The Brigade's Headquarters and Headquarters Company is stationed at Schofield Barracks and permanently commands two subordinate battalions. The 11th Engineer Battalion located at Camp Humphreys, Korea, and the 84th Engineer Battalion located at Schofield Barracks. The total force of the brigade is approximately 1,600 personnel. As the brigade is modular in nature, it is able to take command and control of more units when deployed.

==History==
=== Origins ===
The 130th Engineer Brigade traces its lineage to the 1303rd Engineer General Service Regiment which saw action in World War II. The regiment was activated on 15 July 1943 at Camp Ellis, Illinois. It was deployed to the European Theatre where it participated in the Battle of Normandy and subsequent invasion of Germany before being transferred to the Pacific after V-E Day. The 1303rd received campaign streamers for Normandy, Northern France, Rhineland, Ardennes-Alsace, Central Europe, and the Asian-Pacific theatre. It was deactivated in Japan on 31 January 1946.

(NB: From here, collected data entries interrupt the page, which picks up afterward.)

(* ===== verification/ThreadInv.v ===== *)
(** * Invariants of the scheduler

    The step relation of [Thread] (every operation of every CPU, in any order),
    the placement invariant of the threads, and the isolation of the port
    permission bitmaps. *)

From S2P Require Import Prelude AuditLog Capability Bits Pmm Vmm Gdt Critical Policy Thread.

(** ** Steps

    What the CPUs can do to the scheduler's state.  A CPU whose switch is
    pending can only execute it.  [StepElse] is everything the kernel and its
    threads do elsewhere: it may change memory, registers, kernel objects and
    page tables in any way.  The event of a step records which CPU ran the
    scheduler, and which thread was given which port. *)

Inductive event := Quiet | Scheduled (cpu : nat) | PortAllowed (tid port : Z).

Definition at_rest (me : nat) (s : sched) : Prop := exists c, CPUS s !! me = Some c /\ pending c = None.

Inductive sched_step (s : sched) : event -> sched -> Prop :=
  | StepSpawn tt me entry a stk s' tid : at_rest me s -> spawn_in_locked tt me entry a stk s = Some (s', tid) -> sched_step s Quiet s'
  | StepSpawnUser ut me entry ursp a stk s' tid : at_rest me s -> spawn_user ut me entry ursp a stk s = Some (s', tid) -> sched_step s Quiet s'
  | StepPinned tt me target entry a stk s' tid : at_rest me s -> spawn_pinned_to_cpu tt target entry a stk s = Some (s', tid) -> sched_step s Quiet s'
  | StepCaps tt me entry a gs stk s' tid : at_rest me s -> spawn_with_capabilities tt me entry a gs stk s = Some (s', tid) -> sched_step s Quiet s'
  | StepManifest tt me entry a gs m stk s' tid : at_rest me s -> spawn_with_manifest tt me entry a gs m stk s = Some (s', tid) -> sched_step s Quiet s'
  | StepAllow me port s' : at_rest me s -> 0 <= port -> allow_port_for_current me port s = Some s' ->
      sched_step s (PortAllowed (current_id me s) port) s'
  | StepDeny me port s' : at_rest me s -> 0 <= port -> deny_port_for_current me port s = Some s' -> sched_step s Quiet s'
  | StepGrant me oid rs s' cid : at_rest me s -> grant_current_capability me oid rs s = Some (s', cid) -> sched_step s Quiet s'
  | StepSetSpace me a s' : at_rest me s -> set_current_address_space me a s = Some s' -> sched_step s Quiet s'
  | StepInit me stk c s' : at_rest me s -> CPUS s !! me = Some c -> current c = None ->
      tss_iopb (tss c) = replicate IOPB_BYTES 0xFF -> init_as_current_thread me stk s = Some s' -> sched_step s Quiet s'
  | StepExit me s' : at_rest me s -> exit_current me s = Some s' -> sched_step s Quiet s'
  | StepSchedule me s' : at_rest me s -> schedule me s = Some s' -> sched_step s (Scheduled me) s'
  | StepKill me s' : at_rest me s -> kill_current_and_reschedule me s = Some s' -> sched_step s (Scheduled me) s'
  | StepSwitch me ret s' : switch_to ret me s = Some s' -> sched_step s Quiet s'
  | StepElse me c r m k v : at_rest me s -> CPUS s !! me = Some c ->
      sched_step s Quiet (set_vm v (set_kobj k (set_kmem m (put_cpu me (set_reg r c) s)))).

Definition cpu_init (r : regs) : percpu := mkCpu None None None TSS_ZERO 0 r None.

(** The boot state: empty slots, the default task state on every CPU. *)
Definition boots (s : sched) : Prop :=
  NEXT_TID s = 1 /\ length (CPUS s) = MAX_CPUS /\ (forall c, c ∈ CPUS s -> exists r, c = cpu_init r) /\
  SWITCH_LOG s = replicate (Z.to_nat SWITCH_LOG_LEN * 3) 0 /\ SWITCH_LOG_POS s = 0.

Inductive sched_reach : list event -> sched -> Prop :=
  | reach_boot s : boots s -> sched_reach [] s
  | reach_step tr s l s' : sched_reach tr s -> sched_step s l s' -> sched_reach (tr ++ [l]) s'.

(** Runs too short for the 64-bit thread counter to wrap. *)
Definition bounded_run (tr : list event) : Prop := Z.of_nat (length tr) + 2 < 2 ^ 64.

(** ** The thread population *)

Definition ids (o : option Thread) : list Z := match o with Some t => [id t] | None => [] end.
Definition cpu_tids (c : percpu) : list Z := (id <$> default [] (queue c)) ++ ids (current c) ++ ids (zombie c).
Definition tids (s : sched) : list Z := CPUS s ≫= cpu_tids.

(** The state each place implies, and the running thread's bitmap is the live
    one. *)
Record cpu_ok (c : percpu) : Prop := {
  ok_queue : Forall (fun t => state t = Ready /\ iopb_ok (iopb t)) (default [] (queue c));
  ok_current t : current c = Some t -> state t <> Ready /\ iopb_ok (iopb t) /\ iopb t = tss_iopb (tss c);
  ok_zombie t : zombie c = Some t -> state t = Exited }.

Record sched_ok (n : nat) (s : sched) : Prop := {
  ok_cpus : length (CPUS s) = MAX_CPUS;
  ok_each : Forall cpu_ok (CPUS s);
  ok_unique : NoDup (tids s);
  ok_range : Forall (fun i => 0 < i < NEXT_TID s) (tids s);
  ok_next : 0 < NEXT_TID s <= Z.of_nat n + 1 }.

Lemma tids_split me c s :
  CPUS s !! me = Some c -> exists rest, tids s ≡ₚ cpu_tids c ++ rest /\ forall c', tids (put_cpu me c' s) ≡ₚ cpu_tids c' ++ rest.
Proof.
  intros Hc. exists ((take me (CPUS s) ≫= cpu_tids) ++ (drop (S me) (CPUS s) ≫= cpu_tids)). split.
  - unfold tids. rewrite <- (take_drop_middle _ _ _ Hc) at 1. rewrite bind_app, bind_cons. by rewrite Permutation_app_swap_app.
  - intros c'. unfold tids, put_cpu. cbn [CPUS set_cpus].
    rewrite insert_take_drop by (by eapply lookup_lt_Some). rewrite bind_app, bind_cons. by rewrite Permutation_app_swap_app.
Qed.

Lemma tids_put me c c' s : CPUS s !! me = Some c -> cpu_tids c' ≡ₚ cpu_tids c -> tids (put_cpu me c' s) ≡ₚ tids s.
Proof. intros Hc Hp. destruct (tids_split me c s Hc) as (rest & -> & ->). by rewrite Hp. Qed.

Lemma submseteq_NoDup {A} (l k : list A) : l ⊆+ k -> NoDup k -> NoDup l.
Proof. intros [k' ->]%submseteq_Permutation [? _]%NoDup_app. done. Qed.

(** Keeping the threads, dropping some, or adding the one with the next id
    keeps the invariant. *)
Lemma sched_ok_keep n s s' :
  sched_ok n s -> length (CPUS s') = length (CPUS s) -> Forall cpu_ok (CPUS s') ->
  tids s' ⊆+ tids s -> NEXT_TID s' = NEXT_TID s -> sched_ok n s'.
Proof.
  intros [Hl Hc Hu Hr Hn] Hl' Hc' Hsub HN.
  split; [congruence|done|by eapply submseteq_NoDup| |by rewrite HN]. rewrite HN.
  apply Forall_forall. intros i Hi. apply (proj1 (Forall_forall _ _) Hr). by eapply elem_of_submseteq.
Qed.

Lemma sched_ok_fresh n s s' :
  sched_ok n s -> length (CPUS s') = length (CPUS s) -> Forall cpu_ok (CPUS s') ->
  tids s' ⊆+ NEXT_TID s :: tids s -> Z.of_nat n + 2 < 2 ^ 64 -> NEXT_TID s' = u64 (NEXT_TID s + 1) -> sched_ok (S n) s'.
Proof.
  intros [Hl Hc Hu Hr Hn] Hl' Hc' Hsub Hb HN. rewrite wrap_small in HN by (red; lia).
  assert (Forall (fun i => 0 < i < NEXT_TID s') (NEXT_TID s :: tids s)) as Hall.
  { apply Forall_cons. split; [lia|]. eapply Forall_impl; [exact Hr|]. cbn. lia. }
  split; [congruence|done| | |lia].
  - eapply submseteq_NoDup; [exact Hsub|]. apply NoDup_cons. split; [|done].
    intros Hin. pose proof (proj1 (Forall_forall _ _) Hr _ Hin) as H. cbn in H. lia.
  - apply Forall_forall. intros i Hi. apply (proj1 (Forall_forall _ _) Hall). by eapply elem_of_submseteq.
Qed.

Lemma sched_ok_mono n s : sched_ok n s -> sched_ok (S n) s.
Proof. intros []. split; try done. lia. Qed.

Lemma cpu_ok_at n s me c : sched_ok n s -> CPUS s !! me = Some c -> cpu_ok c.
Proof. intros Hs Hc. by eapply (proj1 (Forall_lookup _ _) (ok_each _ _ Hs)). Qed.

Lemma tids_ext s s' : CPUS s' = CPUS s -> tids s' = tids s.
Proof. unfold tids. by intros ->. Qed.

(** The same for a change of one CPU. *)
Lemma put_cpu_keep n s s' me c c' :
  sched_ok n s -> CPUS s !! me = Some c -> CPUS s' = <[me := c']> (CPUS s) -> cpu_ok c' ->
  cpu_tids c' ⊆+ cpu_tids c -> NEXT_TID s' = NEXT_TID s -> sched_ok n s'.
Proof.
  intros Hs Hc Hs' Hok Hsub HN. apply (sched_ok_keep n s s'); try done.
  - by rewrite Hs', length_insert.
  - rewrite Hs'. apply Forall_insert; [apply Hs|done].
  - rewrite (tids_ext (put_cpu me c' s) s') by done.
    destruct (tids_split me c s Hc) as (rest & -> & ->). by apply submseteq_app.
Qed.

Lemma put_cpu_fresh n s s' me c c' :
  sched_ok n s -> CPUS s !! me = Some c -> CPUS s' = <[me := c']> (CPUS s) -> cpu_ok c' ->
  cpu_tids c' ⊆+ NEXT_TID s :: cpu_tids c -> Z.of_nat n + 2 < 2 ^ 64 -> NEXT_TID s' = u64 (NEXT_TID s + 1) -> sched_ok (S n) s'.
Proof.
  intros Hs Hc Hs' Hok Hsub Hn HN. apply (sched_ok_fresh n s s'); try done.
  - by rewrite Hs', length_insert.
  - rewrite Hs'. apply Forall_insert; [apply Hs|done].
  - rewrite (tids_ext (put_cpu me c' s) s') by done.
    destruct (tids_split me c s Hc) as (rest & -> & ->). rewrite app_comm_cons. by apply submseteq_app.
Qed.

(** ** Preservation *)

Lemma with_cpu_Some me f s s' :
  with_cpu me f s = Some s' <-> exists c, CPUS s !! me = Some c /\ s' = put_cpu me (f c) s.
Proof. unfold with_cpu. destruct (CPUS s !! me); naive_solver. Qed.

Lemma build_thread_facts words stk a s s1 t :
  build_thread words stk a s = (s1, t) ->
  CPUS s1 = CPUS s /\ NEXT_TID s1 = u64 (NEXT_TID s + 1) /\ KOBJ s1 = KOBJ s /\ VM s1 = VM s /\
  id t = NEXT_TID s /\ state t = Ready /\ cap_table t = table_new /\ address_space t = a /\
  iopb t = replicate IOPB_BYTES 0xFF.
Proof. unfold build_thread. destruct (push_words _ _). by intros [= <- <-]. Qed.

Lemma push_back_ok c t : cpu_ok c -> state t = Ready -> iopb_ok (iopb t) -> cpu_ok (push_back t c).
Proof.
  intros [Hq Hcur Hz] Ht Hi. split; cbn; [|done|done]. apply Forall_app. split; [done|]. by apply Forall_singleton.
Qed.

Lemma push_back_tids c t : cpu_tids (push_back t c) ≡ₚ id t :: cpu_tids c.
Proof.
  unfold cpu_tids. cbn. rewrite fmap_app, <- app_assoc. cbn. by rewrite <- Permutation_middle.
Qed.

Lemma spawn_at_ok n words stk a me s s1 t s2 :
  sched_ok n s -> Z.of_nat n + 2 < 2 ^ 64 -> build_thread words stk a s = (s1, t) ->
  with_cpu me (push_back t) s1 = Some s2 -> sched_ok (S n) s2.
Proof.
  intros Hs Hn Hb%build_thread_facts (c & Hc & ->)%with_cpu_Some.
  destruct Hb as (HC & HN & _ & _ & Hid & Hst & _ & _ & Hi). rewrite HC in Hc.
  apply (put_cpu_fresh n s _ me c (push_back t c)); try done.
  - cbn. by rewrite HC.
  - apply push_back_ok; [by eapply cpu_ok_at|done|]. rewrite Hi. apply denied_iopb_ok.
  - by rewrite push_back_tids, Hid.
Qed.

The regiment was re-designated as Headquarters and Headquarters Company, 130th Engineer Aviation Brigade in Japan on 8 July 1955 before being activated in September of that year. Only a few months later, this brigade was inactivated on 25 June 1956 without having seen any deployment.

On 16 June 1969, Headquarters and Headquarters Company, 130th Engineer Aviation Brigade was re-designated as Headquarters and Headquarters Company, 130th Engineer Brigade and activated in Pioneer Kaserne, Hanau, Germany. The 130th Engineer Brigade was a consolidation of V Corps' 37th and 11th Engineer Groups into a single unit that would provide more efficient command and control. It was subsequently put under the command of V Corps, as part of United States Army Europe. The brigade received its shoulder sleeve insignia on 23 September 1969, and its distinctive unit insignia on 3 November 1969. Brigade members specially designed these with images alluding to the 1303rd Regiment's battle honors in World War II using scarlet and white, colors signifying US Army engineer units.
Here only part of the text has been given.